Untuk itu lapisan ini harus dipasang di seluruh permukaan dalam TPA dan/atau kolam
pengolahan leachate, baik dasar maupun dinding.
e. Fasilitas Pengamanan Gas
Gas yang terbentuk di TPA umumnya berupa gas karbondioksida (CO2), dan metan(CH4)
dengan komposisi hampir sama; disamping gas-gas lain yang sangat sedikit jumlahnya
seperti hidrogen sulfida (H2S), dan ammonia (NH3). Kedua gas gas karbon dioksida (CO2),
dan metan (CH4) memiliki potensi besar dalam proses pemanasan global terutama gas
metan; karenanya perlu dilakukan pengendalian agar gas tersebut tidak dibiarkan lepas
bebas ke atmosfer. Untuk itu perlu dipasang pipa-pipa ventilasi agar gas dapat keluar dari
timbunan sampah pada titik-titik tertentu. Untuk ini perlu diperhatikan kualitas dan
kondisi tanah penutup TPA. Tanah penutupyang porous atau banyak memiliki rekahan
akan menyebabkan gas lebih mudah lepas ke udara bebas. Pengolahan gas metan dengan
cara pembakaran sederhana dapat menurunkan potensinya dalam pemanasan global.
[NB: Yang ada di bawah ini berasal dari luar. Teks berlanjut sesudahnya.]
Lemma fatal_watch_error_stops_loop_witness :
  controller.exec alwaysCreated controller.NewController
    [controller.EvStart (controller.Done None)] = Some runningController
  /\ exists c',
       controller.next alwaysCreated runningController
         (controller.EvSelect
            (controller.FromFoos
               (controller.Msg (kubeapi.errEvent (errorString "decode failed")))))
       = Some c' /\
       stoppedBy alwaysCreated runningController c'
         (Errorf_w "Reading Foos: " (errorString "decode failed")).
Proof.
  split; [reflexivity|].
  apply (proj2 (fatal_watch_error_stops_loop alwaysCreated
                  [controller.EvStart (controller.Done None)] runningController
                  controller.newLoop (errorString "decode failed")
                  eq_refl eq_refl)
           (kubeapi.errEvent (errorString "decode failed")) eq_refl eq_refl).
Defined.

(** C1 as stated fails: after a fatal error on the stream of the managed
    resources the controller is stopped, and neither watch was cancelled. *)
Lemma fatal_error_leaves_watches_open :
  exists c',
    controller.exec alwaysCreated controller.NewController
      [controller.EvStart (controller.Done None);
       controller.EvSelect
         (controller.FromFoos
            (controller.Msg (kubeapi.errEvent (errorString "decode failed"))))]
    = Some c' /\
    controller.phase c' = controller.Stopped /\
    controller.stopFoos c' = controller.chanOpen /\
    controller.stopDeployments c' = controller.chanOpen.
Proof. eexists. split; [reflexivity|]. by repeat split. Qed.

(** ** Deployment events *)

(** C3, as the code has it.  A deployment event, upsert or delete, on a
    running loop stores or removes the deployment, and marks dirty the name
    of the first owner reference of kind Foo of the new snapshot and, when a
    deployment of that name was observed before, the first one of the
    previous snapshot; each mark asks for one tick.  Nothing else changes. *)
Theorem deployment_event_marks_first_owner
    (transport : list (kubeapi.Request appsv1.Deployment) ->
                 kubeapi.Request appsv1.Deployment -> kubeapi.Answer)
    (c : controller.Controller) (l : controller.Loop)
    (isDelete : bool) (d : appsv1.Deployment) :
  controller.phase c = controller.Running l ->
  controller.deploymentsCh l = true ->
  exists c' l',
    controller.next transport c
      (controller.EvSelect
         (controller.FromDeployments (controller.Msg (kubeapi.itemEvent isDelete d))))
    = Some c' /\
    controller.phase c' = controller.Running l' /\
    controller.todo (controller.status l')
    = controller.todo (controller.status l) ∪ marked d ∪
      match controller.deployments (controller.status l) !! controller.depName d with
      | Some old => marked old
      | None => ∅
      end /\
    controller.asked (controller.world c')
    = (controller.asked (controller.world c) + ticksAsked d +
       match controller.deployments (controller.status l) !! controller.depName d with
       | Some old => ticksAsked old
       | None => 0
       end)%nat /\
    controller.deployments (controller.status l')
    = (if isDelete
       then delete (controller.depName d) (controller.deployments (controller.status l))
       else <[controller.depName d := d]>
              (controller.deployments (controller.status l))) /\
    controller.foos (controller.status l') = controller.foos (controller.status l) /\
    controller.requests (controller.world c')
    = controller.requests (controller.world c).
Proof.
  intros Hp Hch. unfold controller.next. rewrite Hp. simpl. rewrite Hch.
  unfold controller.iteration, controller.bothClosed. simpl.
  rewrite !addTODO_dep.
  destruct (controller.deployments (controller.status l) !! controller.depName d)
    as [old|]; rewrite ?addTODO_dep; simpl; rewrite ?Hch; simpl;
    (eexists _, _; split; [reflexivity|]; simpl; split; [reflexivity|]);
    destruct isDelete; simpl; repeat split; try done; try lia; set_solver.
Qed.

Lemma deployment_event_marks_first_owner_witness :
  controller.phase runningController = controller.Running controller.newLoop /\
  exists c' l',
    controller.next alwaysCreated runningController
      (controller.EvSelect
         (controller.FromDeployments
            (controller.Msg (kubeapi.itemEvent false twoOwners))))
    = Some c' /\
    controller.phase c' = controller.Running l' /\
    controller.todo (controller.status l') = ∅ ∪ marked twoOwners ∪ ∅.
Proof.
  split; [reflexivity|].
  destruct (deployment_event_marks_first_owner alwaysCreated runningController
              controller.newLoop false twoOwners eq_refl eq_refl)
    as (c' & l' & H1 & H2 & H3 & _).
  exists c', l'. split; [exact H1|]. split; [exact H2|exact H3].
Defined.

(** C3 as stated fails: of two owner references of kind Foo only the
    first is marked. *)
Lemma second_owner_not_marked :
  exists c' l',
    controller.next alwaysCreated runningController
      (controller.EvSelect
         (controller.FromDeployments
            (controller.Msg (kubeapi.itemEvent false twoOwners))))
    = Some c' /\
    controller.phase c' = controller.Running l' /\
    "a" ∈ controller.todo (controller.status l') /\
    "b" ∉ controller.todo (controller.status l').
Proof.
  eexists _, _. split; [reflexivity|]. split; [reflexivity|].
  simpl. split; set_solver.
Qed.

(** ** Stopping *)

(** C5, as the code has it.  [RequestStop] closes the two stop channels
    and nothing else: the loop is where it was.  From then on events other
    than ticks issue no call; a tick that fires before both streams have
    reported closed still runs a pass.  Once both streams have reported
    closed the loop has returned, with the error output closed and the
    select dead, unless the program has panicked on the way. *)
Theorem RequestStop_then_drain
    (transport : list (kubeapi.Request appsv1.Deployment) ->
                 kubeapi.Request appsv1.Deployment -> kubeapi.Answer)
    (es0 es : list controller.Event) (c c' : controller.Controller)
    (l : controller.Loop) :
  controller.exec transport controller.NewController es0 = Some c ->
  controller.phase c = controller.Running l ->
  controller.stopFoos c = controller.chanOpen ->
  controller.stopDeployments c = controller.chanOpen ->
  controller.exec transport (controller.RequestStop c) es = Some c' ->
  controller.RequestStop c
  = {| controller.stopFoos := controller.chanClosed;
       controller.stopDeployments := controller.chanClosed;
       controller.phase := controller.Running l;
       controller.world := controller.world c |} /\
  ((forall order, controller.EvSelect (controller.Tick order) ∉ es) ->
   controller.requests (controller.world c')
   = controller.requests (controller.world c)) /\
  (controller.EvSelect (controller.FromDeployments controller.Closed) ∈ es ->
   controller.EvSelect (controller.FromFoos controller.Closed) ∈ es ->
   (controller.phase c' = controller.Stopped /\
    controller.ErrorsClosed (controller.world c') = true /\
    forall i, controller.next transport c' (controller.EvSelect i) = None) \/
   controller.phase c' = controller.Panicked).
Proof.
  intros Hex0 Hp Hsf Hsd Hex.
  assert (Hstop : controller.RequestStop c
    = {| controller.stopFoos := controller.chanClosed;
         controller.stopDeployments := controller.chanClosed;
         controller.phase := controller.Running l;
         controller.world := controller.world c |}).
  { unfold controller.RequestStop. by rewrite Hsf, Hsd, Hp. }
  split; [done|]. split.
  - intros Hno. rewrite (exec_no_tick transport _ _ _ Hno Hex).
    by rewrite Hstop.
  - intros Hd Hf.
    pose proof (wellStarted_exec transport _ _ _ wellStarted_new Hex0) as Hw.
    assert (Hw1 : wellStarted (controller.RequestStop c)).
    { rewrite Hstop. unfold wellStarted in *. simpl. by rewrite Hp in Hw. }
    pose proof (wellStarted_exec transport _ _ _ Hw1 Hex) as Hw'.
    assert (Hs : controller.phase (controller.RequestStop c) <> controller.Starting)
      by (by rewrite Hstop).
    pose proof (exec_started transport _ _ _ Hs Hex) as Hs'.
    unfold wellStarted in Hw'.
    destruct (controller.phase c') as [|l'| |] eqn:Hp'; [done| |left|by right].
    + exfalso. destruct Hw' as (_ & _ & Hopen).
      destruct (exec_Running transport _ _ _ _ Hs Hex Hp') as [Hdn Hfn].
      destruct Hopen as [H|H]; [by apply Hdn|by apply Hfn].
    + destruct Hw' as [Hcl _]. split; [done|]. split; [done|].
      intros i. unfold controller.next. by rewrite Hp'.
Qed.

Lemma RequestStop_then_drain_witness :
  controller.exec alwaysCreated controller.NewController
    [controller.EvStart (controller.Done None)] = Some runningController
  /\ controller.exec alwaysCreated (controller.RequestStop runningController)
       [controller.EvSelect (controller.FromDeployments controller.Closed);
        controller.EvSelect (controller.FromFoos controller.Closed)]
     = Some stoppedController
  /\ controller.RequestStop runningController = drainingController.
Proof.
  split; [reflexivity|]. split; [reflexivity|].
  exact (proj1 (RequestStop_then_drain alwaysCreated
                  [controller.EvStart (controller.Done None)]
                  [controller.EvSelect (controller.FromDeployments controller.Closed);
                   controller.EvSelect (controller.FromFoos controller.Closed)]
                  runningController stoppedController controller.newLoop
                  eq_refl eq_refl eq_refl eq_refl eq_refl)).
Defined.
f. Fasilitas Pengamanan Leachate


Leachate merupakan air yang terbentuk dalam timbunan sampah yang melarutkan
banyak sekali senyawa yang ada sehingga memiliki kandungan pencemar khususnya zat
organik sangat tinggi.Tahap pertama pengamanan adalah dengan membuat fasilitas
pengumpul leachate yang dapat terbuat dari: perpipaan berlubang-lubang, saluran
pengumpul maupun pengaturan kemiringan dasar TPA; sehingga leachate secara
otomatis begitu mencapai dasar TPA akan bergerak sesuai kemiringan yang ada
mengarah pada titik pengumpulan yang disediakan. Pengolahan leachate dapat
menerapkan beberapa metode diantaranya: penguapan/evaporasi terutama untuk
daerah dengan kondisi iklim kering, sirkulasi leachate ke dalam timbunan TPA untuk
menurunkan baik kuantitas maupun kualitas pencemarnya, atau pengolahan biologis
seperti halnya pengolahan air limbah.
g. Penutup
Salah satu yang membedakan antara sanitary landfill dan open dumping adalah
penggunaaan bahan penutup untuk memisahkan sampah dari lingkungan luar pada
setiap akhir hari kerja .
h. Alat Berat
Alat berat yang sering digunakan di TPA umumnya berupa: bulldozer, excavator
danloader. Setiap jenis peralatan tersebut memiliki karakteristik yang berbeda dalam
operasionalnya.
i. Penghijauan
Penghijauan lahan TPA diperlukan untuk beberapa maksud diantaranya adalah:
peningkatan estetika lingkungan, sebagai buffer zone untuk pencegahan bau dan lalat
yang berlebihan.
j. Fasilitas Penunjang
Beberapa fasilitas penunjang masih diperlukan untuk membantu pengoperasian TPA yang
baik diantaranya: pemadam kebakaran, kesehatan/keselamatan kerja, toilet, dan lain lain.